## ACTION ITEM
Repeat exactly, and only, the lines below starting at the line that contains "induction 1 as [|b" and ending at the line that contains "Section refinement.", inclusive of both.

Saved data entries:
(* ===== verification/OrderBook.v ===== *)
(** The order book: what the executions table and its transition log amount to.  An order
    is opened once, in the state CREATED, under identifiers no other order has; after that
    only its state moves, and only along the transition table.  Every run of the service is
    a run of this book. *)
From S2P Require Import Prelude PyStr PyDecimal PyValue Json Models Session PgDatabase Tables Demo Logic OrderStateMachine ExecutionLog ExecutionRow Alerts Accounts Security Mfa Users Permissions Notifications TestnetGate WindowApproval RateLimit HttpClient TestnetRequest RiskEngine PositionEngine EmergencyStop SignalEngine OrderEngine TestnetPersistence TestnetSubmit Lifecycle AccountSync OrderReconciliation UserStream Adapters ReadOnly Phase4 MarketData Storage Endpoints Steady Records System Plain Standing LogInvariant.

(** ** The book *)

(** Everything about an order that is fixed when it is opened. *)
Abbreviation Terms := (Lasting TExecutions).
Abbreviation Book := (list (Terms * OrderExecutionStatus)).

(** Two orders that cannot both be in the book: the same id, execution id or client order
    id, or the same signal on the same account. *)
Definition clash (o p : Terms) : bool :=
  let '((id1, _, sig1, ex1, acc1), (_, co1, _), _) := o in
  let '((id2, _, sig2, ex2, acc2), (_, co2, _), _) := p in
  String.eqb id1 id2 || String.eqb ex1 ex2 || String.eqb co1 co2 || (String.eqb sig1 sig2 && String.eqb acc1 acc2).

Definition move (s s' : OrderExecutionStatus) : Prop := transition_allowed s s' = true.

Inductive book_step : Book → Book → Prop :=
| book_open b o : Forall (λ p, clash o p.1 = false) b → book_step b (b ++ [(o, CREATED)])
| book_move b1 o s s' b2 : move s s' → book_step (b1 ++ (o, s) :: b2) (b1 ++ (o, s') :: b2).

Definition entry (e : OrderExecution) : Terms * OrderExecutionStatus := (lasting TExecutions e, exe_status e).
Definition order_book (d : Db) : Book := map entry (db_executions d).

Lemma clash_conflict (a b : OrderExecution) :
  clash (lasting TExecutions a) (lasting TExecutions b) = row_conflict a b.
Proof. done. Qed.

(** ** Paths of a log *)

Lemma log_path_state l s s' : log_path l s → log_path l s' → s = s'.
Proof.
  intros H1 H2. destruct H1 as [t _ _ Ht|l s t s1 Hp _ _ Ht _]; inversion H2 as [t' _ _ Ht' E|l' s2 t' s3 Hp' _ _ Ht' _ E]; subst.
  - done.
  - destruct l' as [|x l']; [by apply log_path_nonempty in Hp'|]. destruct l'; discriminate E.
  - destruct l as [|x l]; [by apply log_path_nonempty in Hp|]. destruct l; discriminate E.
  - apply app_inj_tail in E as [_ ->]. apply status_value_inj. congruence.
Qed.

(** Along a log the state only moves. *)
Lemma log_path_moves l s l' s' : log_path l s → log_path l' s' → l `prefix_of` l' → star move s s'.
Proof.
  intros Hl Hl'. induction Hl' as [t _ _ Ht|k s1 t s2 Hk IH Hseq Hf Ht Hal]; intros Hp.
  - destruct l as [|x l]; [by apply log_path_nonempty in Hl|]. destruct Hp as [r E]. injection E as -> E.
    destruct l; [|done]. rewrite (log_path_state _ _ CREATED Hl); [apply star_refl|].
    inversion Hl as [|l' s1 t' s2 Hp _ _ _ _ E']; subst; [by constructor|].
    destruct l' as [|y l']; [by apply log_path_nonempty in Hp|]. destruct l'; discriminate E'.
  - destruct Hp as [r E]. destruct r as [|y r _] using rev_ind.
    + rewrite app_nil_r in E. subst l. rewrite (log_path_state _ s s2 Hl); [apply star_refl|]. by eapply path_step.
    + rewrite app_assoc in E. apply app_inj_tail in E as [-> ->]. eapply star_snoc; [apply IH; by exists r|exact Hal].
Qed.

Lemma log_path_created l s : log_path l s → star move CREATED s.
Proof. induction 1 as [|l s t s' Hp IH Hseq Hf Ht Hal]; [apply star_refl|]. by eapply star_snoc. Qed.

(** ** Books *)

Lemma moves_entry b1 o s s' b2 : star move s s' → star book_step (b1 ++ (o, s) :: b2) (b1 ++ (o, s') :: b2).
Proof. apply (star_map move book_step (λ s, b1 ++ (o, s) :: b2)). intros x y. apply book_move. Qed.

(** A row and the same row later. *)
Definition later (e e' : OrderExecution) : Prop :=
  lasting TExecutions e = lasting TExecutions e' ∧ star move (exe_status e) (exe_status e').

Lemma moves_book es es' b : Forall2 later es es' → star book_step (b ++ map entry es) (b ++ map entry es').
Proof.
  intros Hall. revert b. induction Hall as [|e e' es es' [Ho Hs] Hall IH]; intros b; [apply star_refl|]. cbn.
  eapply star_trans; [apply moves_entry; exact Hs|]. unfold entry at 1 3. rewrite Ho.
  rewrite (cons_middle _ b (map entry es)), (cons_middle _ b (map entry es')), !app_assoc. apply IH.
Qed.

Lemma opens_book (es new : list OrderExecution) :
  conflict_free TExecutions (es ++ new) → Forall (λ e, star move CREATED (exe_status e)) new →
  star book_step (map entry es) (map entry (es ++ new)).
Proof.
  induction new as [|e new IH] using rev_ind; intros Hc Hs; [rewrite app_nil_r; apply star_refl|].
  apply Forall_app in Hs as [Hs He]. apply Forall_inv in He. rewrite app_assoc in *.
  eapply star_trans; [apply IH; [|done]; by eapply conflict_free_app|].
  rewrite (map_app entry (es ++ new) [e]). eapply star_trans.
  - eapply star_snoc; [apply star_refl|]. apply (book_open _ (lasting TExecutions e)). apply Forall_fmap, Forall_forall.
    intros x Hx. change (row_conflict (Table:=OrderExecution_table) e x = false). by apply (conflict_free_last TExecutions (es ++ new)).
  - cbn. by apply moves_entry.
Qed.

(** ** The service refines the book *)

Lemma log_of_prefix id ts ts' : ts `prefix_of` ts' → log_of id ts `prefix_of` log_of id ts'.
Proof. intros [k ->]. rewrite log_of_app. by eexists. Qed.

(** Two states of the database, the second of which extends the first. *)
Lemma book_extends `{Database} d d' n n' :
  log_db (db_executions d) (db_transitions d) n → log_db (db_executions d') (db_transitions d') n' →
  well_typed d' → extends d d' → star book_step (order_book d) (order_book d').
Proof.
  intros (Hp & _) (Hp' & _) Hty Hx. pose proof (Hx TTransitions eq_refl) as Hts. cbn in Hts. rewrite !map_id in Hts.
  destruct (Hx TExecutions eq_refl) as [rest Hr]. cbn [tbl Row_table OrderExecution_table] in Hr.
  apply map_eq_app in Hr as (es & new & E & Hes & _). unfold order_book.
  change (db_executions d') with (tbl (R:=Row TExecutions) d') in *. rewrite E in *.
  apply (star_trans _ _ (map entry es)).
  - apply (moves_book _ _ []). assert (Forall2 (λ a b, lasting TExecutions a = lasting TExecutions b) (db_executions d) es) as Hall.
    { exact (Forall2_fmap_1 (lasting TExecutions) (lasting TExecutions) eq _ _ (proj1 (list_eq_Forall2 _ _) (eq_sym Hes))). }
    pose proof (Forall2_length _ _ _ Hall) as Hlen. apply Forall2_same_length_lookup. split; [done|].
    intros i x y Hxi Hyi. pose proof (Forall2_lookup_lr _ _ _ _ _ _ Hall Hxi Hyi) as Heq. split; [exact Heq|].
    assert (exe_id y = exe_id x) as Hid by (symmetry; exact (lasting_id TExecutions x y Heq)).
    apply (log_path_moves (log_of (exe_id x) (db_transitions d)) _ (log_of (exe_id y) (db_transitions d'))).
    + by eapply Hp, list_elem_of_lookup_2.
    + eapply Hp', elem_of_app. left. by eapply list_elem_of_lookup_2.
    + rewrite Hid. by apply log_of_prefix.
  - destruct (Hty TExecutions) as [_ Hc]. rewrite E in Hc. apply opens_book; [exact Hc|]. apply Forall_forall. intros e He.
    eapply log_path_created, Hp'. apply elem_of_app. by right.
Qed.

(** In a book every order has a state that CREATED leads to. *)
Definition sound (b : Book) : Prop := Forall (λ p, star move CREATED p.2) b.

Lemma book_step_sound b b' : book_step b b' → sound b → sound b'.
Proof.
  unfold sound. intros [b0 o _|b1 o s s' b2 Hm]; rewrite !Forall_app, ?Forall_cons; cbn.
  - intros Hb. split; [done|]. split; [apply star_refl|constructor].
  - intros (H1 & Hs & H2). split; [done|]. split; [by eapply star_snoc|done].
Qed.

(** A state nothing leads out of is final in the book too. *)
Lemma move_terminal s s' : s ∈ TERMINAL_ORDER_STATUSES → star move s s' → s' = s.
Proof.
  intros Ht Hs. induction Hs as [|x y z Hxy IH Hyz]; [done|]. specialize (IH Ht) as ->.
  unfold move in Hyz. by rewrite (proj1 (terminal_iff_no_transition x) Ht) in Hyz.
Qed.

(** Every order of a book is in each later one, at the same place, in a later state. *)
Lemma book_keeps b b' :
  star book_step b b' → ∀ i o s, b !! i = Some (o, s) → ∃ s', b' !! i = Some (o, s') ∧ star move s s'.
Proof.
  induction 1 as [|b b1 b2 Hb IH Hstep]; intros i o s Hi; [exists s; split; [done|apply star_refl]|].
  destruct (IH i o s Hi) as (s1 & H1 & Hm). clear IH Hi Hb. destruct Hstep as [b1 p _|k q t t' r Hmv].
  - exists s1. split; [by apply lookup_app_l_Some|done].
  - destruct (decide (i = length k)) as [->|Hne].
    + rewrite list_lookup_middle in H1 by done. injection H1 as -> ->. exists t'.
      split; [by rewrite list_lookup_middle|by eapply star_snoc].
    + exists s1. split; [|done]. rewrite <- H1. destruct (decide (i < length k)%nat) as [Hlt|Hge].
      * by rewrite !lookup_app_l by lia.
      * rewrite !lookup_app_r by lia. by destruct (i - length k)%nat eqn:E; [lia|].
Qed.

Section refinement.
Context `{Database} `{!DatabaseLaws} `{Settings} `{PyFloat} `{Fernet} `{Secrets} `{Pyotp} `{Redis} `{GexbotSettings} `{StorageSettings} `{X : Exchange}
  `{W : WebSocket}.
Context (rt : AlertRuntime) `{!AlertRuntimeLaws rt}.

(** Every run of the service is a run of the book. *)
Lemma service_book allowed w w' :
  star (step rt allowed) w w' → ready w → well_typed (w_committed w) →
  star book_step (order_book (w_committed w)) (order_book (w_committed w')).
Proof.
  intros Hs Hr Hty. pose proof Hr as (_ & Ht & Hl). destruct (run_standing rt allowed w w' Hs Ht Hty) as (_ & Hty' & Hx).
  pose proof (run_ready rt allowed w w' Hs Hr) as (_ & _ & Hl').
  apply log_inv_committed in Hl, Hl'. by eapply book_extends.
Qed.

(** C6. The service refines the order book: what any series of requests, whatever their
    outcome, makes of the executions is what some moves of the book make of it.  Orders are
    opened in the state CREATED under identifiers no other order has, their terms never
    change, none is ever lost, and their states move along the transition table. *)
Theorem order_book_refines allowed w w' :
  star (step rt allowed) w w' → ready w → well_typed (w_committed w) →
  star book_step (order_book (w_committed w)) (order_book (w_committed w')).
Proof. apply service_book. Qed.

(** C7. An order that is over stays as it is: once a committed order is filled, cancelled,
    rejected, failed or timed out, it keeps its place, its terms and that state. *)
Theorem finished_orders_final allowed w w' i o s :
  star (step rt allowed) w w' → ready w → well_typed (w_committed w) →
  order_book (w_committed w) !! i = Some (o, s) → s ∈ TERMINAL_ORDER_STATUSES →
  order_book (w_committed w') !! i = Some (o, s).
Proof.
  intros Hs Hr Hty Hi Ht. pose proof (service_book allowed w w' Hs Hr Hty) as Hb.
  destruct (book_keeps _ _ Hb i o s Hi) as (s' & Hi' & Hm). by apply move_terminal in Hm as ->.
Qed.
End refinement.

#[local] Existing Instance demo_redis.
#[local] Existing Instance accepting_exchange.
#[local] Existing Instance refusing_stream.
#[local] Existing Instance gexbot_demo.
#[local] Existing Instance storage_demo_settings.

Lemma order_book_refines_witness :
  map snd (order_book (w_committed stopped_world)) = [FILLED; FILLED] ∧
  star book_step [] (order_book (w_committed stopped_world)).
Proof.
  split; [reflexivity|].
  exact (order_book_refines OperationalAlertRuntime _ _ _ stopped_world_steps
    (ready_no_executions demo_db _ _ _ eq_refl eq_refl) demo_typed).
Defined.

Lemma finished_orders_final_witness :
  snd <$> order_book (w_committed retried_world) !! 1%nat = Some FILLED.
Proof.
  assert (∃ o, order_book (w_committed stopped_world) !! 1%nat = Some (o, FILLED)) as [o Ho] by by eexists.
  assert (ready stopped_world) as Hr
    by exact (run_ready OperationalAlertRuntime _ _ _ stopped_world_steps (ready_no_executions demo_db _ _ _ eq_refl eq_refl)).
  rewrite (finished_orders_final OperationalAlertRuntime _ _ _ 1 o FILLED retried_world_steps Hr stopped_typed Ho); [done|].
  apply list_elem_of_here.
Defined.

## YOUR SOLUTION
  induction 1 as [|b b1 b2 Hb IH Hstep]; intros i o s Hi; [exists s; split; [done|apply star_refl]|].
  destruct (IH i o s Hi) as (s1 & H1 & Hm). clear IH Hi Hb. destruct Hstep as [b1 p _|k q t t' r Hmv].
  - exists s1. split; [by apply lookup_app_l_Some|done].
  - destruct (decide (i = length k)) as [->|Hne].
    + rewrite list_lookup_middle in H1 by done. injection H1 as -> ->. exists t'.
      split; [by rewrite list_lookup_middle|by eapply star_snoc].
    + exists s1. split; [|done]. rewrite <- H1. destruct (decide (i < length k)%nat) as [Hlt|Hge].
      * by rewrite !lookup_app_l by lia.
      * rewrite !lookup_app_r by lia. by destruct (i - length k)%nat eqn:E; [lia|].
Qed.

Section refinement.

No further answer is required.